------ Dataset

(* ===== verification/IntegrationApi.v ===== *)
(** * app/api/v1/integration.py: the partner's interface

    Reading in pages and writing attendance events inside the scope of a
    client.  The writes are the portal's, with the client's access in place of
    the signed-in user's and no check of the future. *)

From stdpp Require Import gmap pretty.
From S2P Require Import Prelude Calendar TimeParse PragueTime Models TimeIntervals Locks EmploymentAccess.
From S2P Require Import DayStatus AttendanceEvents MonthSummary AttendanceApi.
From S2P Require Import RateLimit Accounts Sessions Instances IpAddress IntegrationClients Cursors.
#[local] Open Scope Z_scope.

Definition integration_not_found : api_error := ApiError 404 "not_found".
Definition invalid_request : api_error := ApiError 400 "invalid_request".

Definition require_scope (c : IntegrationClient) (scope : string) : result unit :=
  guard (negb (mem scope (ic_scopes c))) insufficient_scope.

(** ** Pages *)

Record Page (A : Type) := mk_page {
  pg_data : list A;
  pg_limit : Z;
  pg_has_more : bool;
  pg_next_cursor : option string;
}.
#[global] Arguments mk_page {A}.
#[global] Arguments pg_data {A}.
#[global] Arguments pg_limit {A}.
#[global] Arguments pg_has_more {A}.
#[global] Arguments pg_next_cursor {A}.

Record EmploymentPayload := mk_employment_payload {
  ey_id : Z;
  ey_employee_id : Z;
  ey_title : string;
  ey_employment_type : string;
  ey_label : string;
  ey_start_date : date;
  ey_end_date : option date;
  ey_is_active : bool;
  ey_total_hours_enabled : bool;
  ey_automatic_breaks_enabled : bool;
  ey_afternoon_hours_enabled : bool;
  ey_afternoon_start_minutes : option Z;
  ey_night_hours_enabled : bool;
  ey_weekend_hours_enabled : bool;
  ey_public_holiday_hours_enabled : bool;
}.

(** The column [updated_at], read back as [last_changed_at], is left out. *)
Record EventPayload := mk_event_payload {
  ep_id : Z;
  ep_employment_id : Z;
  ep_occurred_at : aware;
}.

Record LockPayload := mk_lock_payload {
  lp_employment_id : Z;
  lp_attendance_locked : bool;
  lp_shift_plan_locked : bool;
}.

Section Reading.
Context `{zone : PragueZone} `{interchange : Interchange}.

Definition page {A} (rows : list A) (limit : Z) (resource : string) (cursor_key : json) : Page A :=
  let has_more := limit <? Z.of_nat (length rows) in
  let page_rows := firstn (Z.to_nat limit) rows in
  mk_page page_rows limit has_more
    (if has_more && negb (is_nil page_rows) then Some (encode_resource_cursor resource cursor_key)
     else None).

(** [rows[min(limit, len(rows)) - 1]]. *)
Definition last_row {A} (limit : Z) (rows : list A) : option A :=
  rows !! (Nat.min (Z.to_nat limit) (length rows) - 1)%nat.

Definition limit_invalid (limit : Z) : bool := (limit <? 1) || (500 <? limit).

(** What the cursor still leaves to read. *)
Definition after_id (cursor : option Z) (i : Z) : bool :=
  match cursor with None => true | Some k => k <? i end.

Definition employment_payload (db : DB) (today : date) (e : Employment) : EmploymentPayload :=
  mk_employment_payload (em_id e) (em_user_id e) (em_title e)
    (employment_type_value (em_employment_type e)) (employment_label db e None)
    (em_start_date e) (em_end_date e) (employment_is_currently_valid e today)
    (em_total_hours_enabled e) (em_automatic_breaks_enabled e) (em_afternoon_hours_enabled e)
    (em_afternoon_start_minutes e) (em_night_hours_enabled e) (em_weekend_hours_enabled e)
    (em_public_holiday_hours_enabled e).

Definition event_payload (x : AttendanceEvent) : EventPayload :=
  mk_event_payload (ev_id x) (ev_employment_id x) (reload (ev_occurred_at x)).

Definition id_order (a b : Employment) : bool := em_id a <=? em_id b.

(** [ORDER BY id LIMIT limit + 1]. *)
Definition scoped_employments (db : DB) (c : IntegrationClient) (today : date) (cursor : option Z)
    (limit : Z) : list Employment :=
  firstn (Z.to_nat (limit + 1))
    (sorted_by id_order (where_ (λ e, employment_scope_predicate db c today e &&
                                      after_id cursor (em_id e)) (employments db))).

Definition list_employments (db : DB) (c : IntegrationClient) (now limit : Z)
    (cursor : option string) : result (Page EmploymentPayload) :=
  let today := prague_today (Zoned now) in
  guard (limit_invalid limit) invalid_request ?;;
  require_scope c SCOPE_EMPLOYMENTS ?;;
  let? cursor_id := integer_cursor cursor "employments" in
  let rows := employment_payload db today <$> scoped_employments db c today cursor_id limit in
  Ok (page rows limit "employments" (from_option (λ r, JInt (ey_id r)) JNull (last_row limit rows))).

Definition lock_payload (db : DB) (year month : Z) (e : Employment) : LockPayload :=
  mk_lock_payload (em_id e) (is_month_locked db LOCK_ATTENDANCE (em_id e) year month)
    (is_month_locked db LOCK_SHIFT_PLAN (em_id e) year month).

Definition list_locks (db : DB) (c : IntegrationClient) (now year month limit : Z)
    (cursor : option string) : result (Page LockPayload) :=
  let today := prague_today (Zoned now) in
  guard (limit_invalid limit) invalid_request ?;;
  require_scope c SCOPE_LOCKS ?;;
  let? cursor_id := integer_cursor cursor "locks" in
  let rows := lock_payload db year month <$> scoped_employments db c today cursor_id limit in
  Ok (page rows limit "locks"
        (from_option (λ r, JInt (lp_employment_id r)) JNull (last_row limit rows))).

(** [parse_iso_date]; an empty text is no filter. *)
Definition parse_iso_date (value : option string) : result (option date) :=
  match value with
  | Some (String _ _ as s) =>
      let? d := or_raise (date_fromisoformat s) invalid_request in Ok (Some d)
  | _ => Ok None
  end.

(** [AttendanceEvent.employment.has(...)]. *)
Definition event_in_scope (db : DB) (c : IntegrationClient) (today : date) (x : AttendanceEvent)
    : bool :=
  existsb (λ e, (em_id e =? ev_employment_id x) && employment_scope_predicate db c today e)
    (employments db).

Definition after_event (cursor : option (Z * Z)) (x : AttendanceEvent) : bool :=
  match cursor with
  | None => true
  | Some (t, i) =>
      (t <? utc (ev_occurred_at x)) || ((utc (ev_occurred_at x) =? t) && (i <? ev_id x))
  end.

------------

* Work instructions *
For this exercise, repeat each line of the listing exactly.

* Solution to this problem *
(* ===== verification/IntegrationApi.v ===== *)
(** * app/api/v1/integration.py: the partner's interface

    Reading in pages and writing attendance events inside the scope of a
    client.  The writes are the portal's, with the client's access in place of
    the signed-in user's and no check of the future. *)

From stdpp Require Import gmap pretty.
From S2P Require Import Prelude Calendar TimeParse PragueTime Models TimeIntervals Locks EmploymentAccess.
From S2P Require Import DayStatus AttendanceEvents MonthSummary AttendanceApi.
From S2P Require Import RateLimit Accounts Sessions Instances IpAddress IntegrationClients Cursors.
#[local] Open Scope Z_scope.

Definition integration_not_found : api_error := ApiError 404 "not_found".
Definition invalid_request : api_error := ApiError 400 "invalid_request".

Definition require_scope (c : IntegrationClient) (scope : string) : result unit :=
  guard (negb (mem scope (ic_scopes c))) insufficient_scope.

(** ** Pages *)

Record Page (A : Type) := mk_page {
  pg_data : list A;
  pg_limit : Z;
  pg_has_more : bool;
  pg_next_cursor : option string;
}.
#[global] Arguments mk_page {A}.
#[global] Arguments pg_data {A}.
#[global] Arguments pg_limit {A}.
#[global] Arguments pg_has_more {A}.
#[global] Arguments pg_next_cursor {A}.

Record EmploymentPayload := mk_employment_payload {
  ey_id : Z;
  ey_employee_id : Z;
  ey_title : string;
  ey_employment_type : string;
  ey_label : string;
  ey_start_date : date;
  ey_end_date : option date;
  ey_is_active : bool;
  ey_total_hours_enabled : bool;
  ey_automatic_breaks_enabled : bool;
  ey_afternoon_hours_enabled : bool;
  ey_afternoon_start_minutes : option Z;
  ey_night_hours_enabled : bool;
  ey_weekend_hours_enabled : bool;
  ey_public_holiday_hours_enabled : bool;
}.

(** The column [updated_at], read back as [last_changed_at], is left out. *)
Record EventPayload := mk_event_payload {
  ep_id : Z;
  ep_employment_id : Z;
  ep_occurred_at : aware;
}.

Record LockPayload := mk_lock_payload {
  lp_employment_id : Z;
  lp_attendance_locked : bool;
  lp_shift_plan_locked : bool;
}.

Section Reading.
Context `{zone : PragueZone} `{interchange : Interchange}.

Definition page {A} (rows : list A) (limit : Z) (resource : string) (cursor_key : json) : Page A :=
  let has_more := limit <? Z.of_nat (length rows) in
  let page_rows := firstn (Z.to_nat limit) rows in
  mk_page page_rows limit has_more
    (if has_more && negb (is_nil page_rows) then Some (encode_resource_cursor resource cursor_key)
     else None).

(** [rows[min(limit, len(rows)) - 1]]. *)
Definition last_row {A} (limit : Z) (rows : list A) : option A :=
  rows !! (Nat.min (Z.to_nat limit) (length rows) - 1)%nat.

Definition limit_invalid (limit : Z) : bool := (limit <? 1) || (500 <? limit).

(** What the cursor still leaves to read. *)
Definition after_id (cursor : option Z) (i : Z) : bool :=
  match cursor with None => true | Some k => k <? i end.

Definition employment_payload (db : DB) (today : date) (e : Employment) : EmploymentPayload :=
  mk_employment_payload (em_id e) (em_user_id e) (em_title e)
    (employment_type_value (em_employment_type e)) (employment_label db e None)
    (em_start_date e) (em_end_date e) (employment_is_currently_valid e today)
    (em_total_hours_enabled e) (em_automatic_breaks_enabled e) (em_afternoon_hours_enabled e)
    (em_afternoon_start_minutes e) (em_night_hours_enabled e) (em_weekend_hours_enabled e)
    (em_public_holiday_hours_enabled e).

Definition event_payload (x : AttendanceEvent) : EventPayload :=
  mk_event_payload (ev_id x) (ev_employment_id x) (reload (ev_occurred_at x)).

Definition id_order (a b : Employment) : bool := em_id a <=? em_id b.

(** [ORDER BY id LIMIT limit + 1]. *)
Definition scoped_employments (db : DB) (c : IntegrationClient) (today : date) (cursor : option Z)
    (limit : Z) : list Employment :=
  firstn (Z.to_nat (limit + 1))
    (sorted_by id_order (where_ (λ e, employment_scope_predicate db c today e &&
                                      after_id cursor (em_id e)) (employments db))).

Definition list_employments (db : DB) (c : IntegrationClient) (now limit : Z)
    (cursor : option string) : result (Page EmploymentPayload) :=
  let today := prague_today (Zoned now) in
  guard (limit_invalid limit) invalid_request ?;;
  require_scope c SCOPE_EMPLOYMENTS ?;;
  let? cursor_id := integer_cursor cursor "employments" in
  let rows := employment_payload db today <$> scoped_employments db c today cursor_id limit in
  Ok (page rows limit "employments" (from_option (λ r, JInt (ey_id r)) JNull (last_row limit rows))).

Definition lock_payload (db : DB) (year month : Z) (e : Employment) : LockPayload :=
  mk_lock_payload (em_id e) (is_month_locked db LOCK_ATTENDANCE (em_id e) year month)
    (is_month_locked db LOCK_SHIFT_PLAN (em_id e) year month).

Definition list_locks (db : DB) (c : IntegrationClient) (now year month limit : Z)
    (cursor : option string) : result (Page LockPayload) :=
  let today := prague_today (Zoned now) in
  guard (limit_invalid limit) invalid_request ?;;
  require_scope c SCOPE_LOCKS ?;;
  let? cursor_id := integer_cursor cursor "locks" in
  let rows := lock_payload db year month <$> scoped_employments db c today cursor_id limit in
  Ok (page rows limit "locks"
        (from_option (λ r, JInt (lp_employment_id r)) JNull (last_row limit rows))).

(** [parse_iso_date]; an empty text is no filter. *)
Definition parse_iso_date (value : option string) : result (option date) :=
  match value with
  | Some (String _ _ as s) =>
      let? d := or_raise (date_fromisoformat s) invalid_request in Ok (Some d)
  | _ => Ok None
  end.

(** [AttendanceEvent.employment.has(...)]. *)
Definition event_in_scope (db : DB) (c : IntegrationClient) (today : date) (x : AttendanceEvent)
    : bool :=
  existsb (λ e, (em_id e =? ev_employment_id x) && employment_scope_predicate db c today e)
    (employments db).

Definition after_event (cursor : option (Z * Z)) (x : AttendanceEvent) : bool :=
  match cursor with
  | None => true
  | Some (t, i) =>
      (t <? utc (ev_occurred_at x)) || ((utc (ev_occurred_at x) =? t) && (i <? ev_id x))
  end.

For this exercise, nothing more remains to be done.